3.7. Real Sample Analysis

The fabricated NiCo2O4/RGO/SPE was used for the detection of HA present in varied water specimens using the method of standard additions. The HA concentration and recovery rate are shown in Table 2. An excellent recovery rate was found for the HA, and mean relative standard deviation (RSD%) confirmed the reproducibility. The applicability of NiCo2O4/RGO/SPE sensor was confirmed by sensitive detection of HA concentrations in drinking, tap and river water specimens.

Table 2

Recoveries for detection of hydroxylamine in water specimens (n = 5).
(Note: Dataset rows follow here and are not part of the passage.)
(** [opt] stands where the loop reads an option: the arguments before it
    are used up by complete turns of the loop, so [opt] becomes [argv[arg]]
    at the top of a turn (and is not the value of the option before it). *)
Definition option_at (env : Env) (l : Locals) (args : list string) (opt : string) : Prop :=
  ∃ pre l1 rest, args = pre ++ opt :: rest ∧ parse_args env l pre = Finished l1.

(** The same for a whole command line. *)
Definition option_given (env : Env) (args : list string) (opt : string) : Prop :=
  option_at env initial_locals args opt.

(** The values [-optional-element-type] understands. *)
Definition optional_element_type_names : list string :=
  ["raw-pointer"; "boost-optional"; "std-optional"].



(** A mapping file with an entry, a comment, an entry whose URI contains
    [=], a line without [=] and a line with an empty URI. *)
Definition sample_mapping_lines : list string :=
  ["urn:orders=ord"; "# urn:skipped=skip"; "  http://example.org/a?x=1=exa  ";
   "no separator"; "=nothing"].

Definition sample_mapping_file : string :=
  foldr (λ line rest, line +:+ String "010" rest) EmptyString sample_mapping_lines.
(** Modelled from the spec: "the most-derived override of that callable in
    the concrete contract's linearized base-contract chain", the chain
    being ordered most derived first. *)
Fixpoint mostDerivedOverride (d : Declaration) (l : list ContractDefinition)
    : option Declaration :=
  match l with
  | [] => None
  | c :: l' =>
      match overrideIn d c with
      | Some d' => Some d'
      | None => mostDerivedOverride d l'
      end
  end.

(** Modelled from the spec: [CallableDeclaration::resolveVirtual] with one
    argument; the callable is "replaced by the most-derived override", and
    stays as it is without an override in the chain. *)
Definition resolveVirtual (d : Declaration) (mostDerived : Contract)
    : Declaration :=
  default d (mostDerivedOverride d (linearizedBaseContracts mostDerived)).

(** Modelled from the spec: "the next base contract above the current one
    in the linearization", if there is one. *)
Fixpoint nextAbove (current : Z) (l : list ContractDefinition)
    : option ContractDefinition :=
  match l with
  | [] => None
  | c :: l' =>
      if bool_decide (contractId c = current) then head l'
      else nextAbove current l'
  end.

(** Modelled from the spec: [ContractDefinition::superContract], the id of
    the next base contract above [current]. *)
Definition superContract (current : Z) (mostDerived : Contract) : option Z :=
  contractId <$> nextAbove current (linearizedBaseContracts mostDerived).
Sample	Spiked	Found	Recovery (%)	R.S.D. (%)
Drinking water	0	-	-	-
	5.0	4.9	98.0	3.2
	7.0	7.3	104.3	2.7
	9.0	9.1	101.1	1.9
	11.0	10.9	99.1	2.4
Tap water	0	-	-	-
	4.5	4.6	102.2	2.9
	6.5	6.3	97.0	3.5
	8.5	8.4	98.8	1.6
	10.5	10.6	100.9	2.5
River water	0	-	-	-
	5.5	5.4	98.2	2.7
	7.5	7.8	104.0	2.1
	9.5	9.6	101.0	3.6
	11.5	11.4	99.1	2.0

4. Conclusions

In this work, we prepared NiCo2O4/RGO nanocomposite by a simple method. The successful preparation of this nanocomposite was revealed by FESEM, EDX mapping, XRD, and Raman spectroscopy. Then, we developed a novel voltammetric hydroxylamine sensor through the surface modification of SPE with NiCo2O4/RGO nanocomposite as a signal amplifier for HA detection. The oxidation peak currents of HA presented a good linear relationship with the concentrations in the range from 0.007 to 385.0 μM with a detection limit of 2.0 nM. Moreover, the detection of HA in water samples by the proposed sensor showed satisfactory results.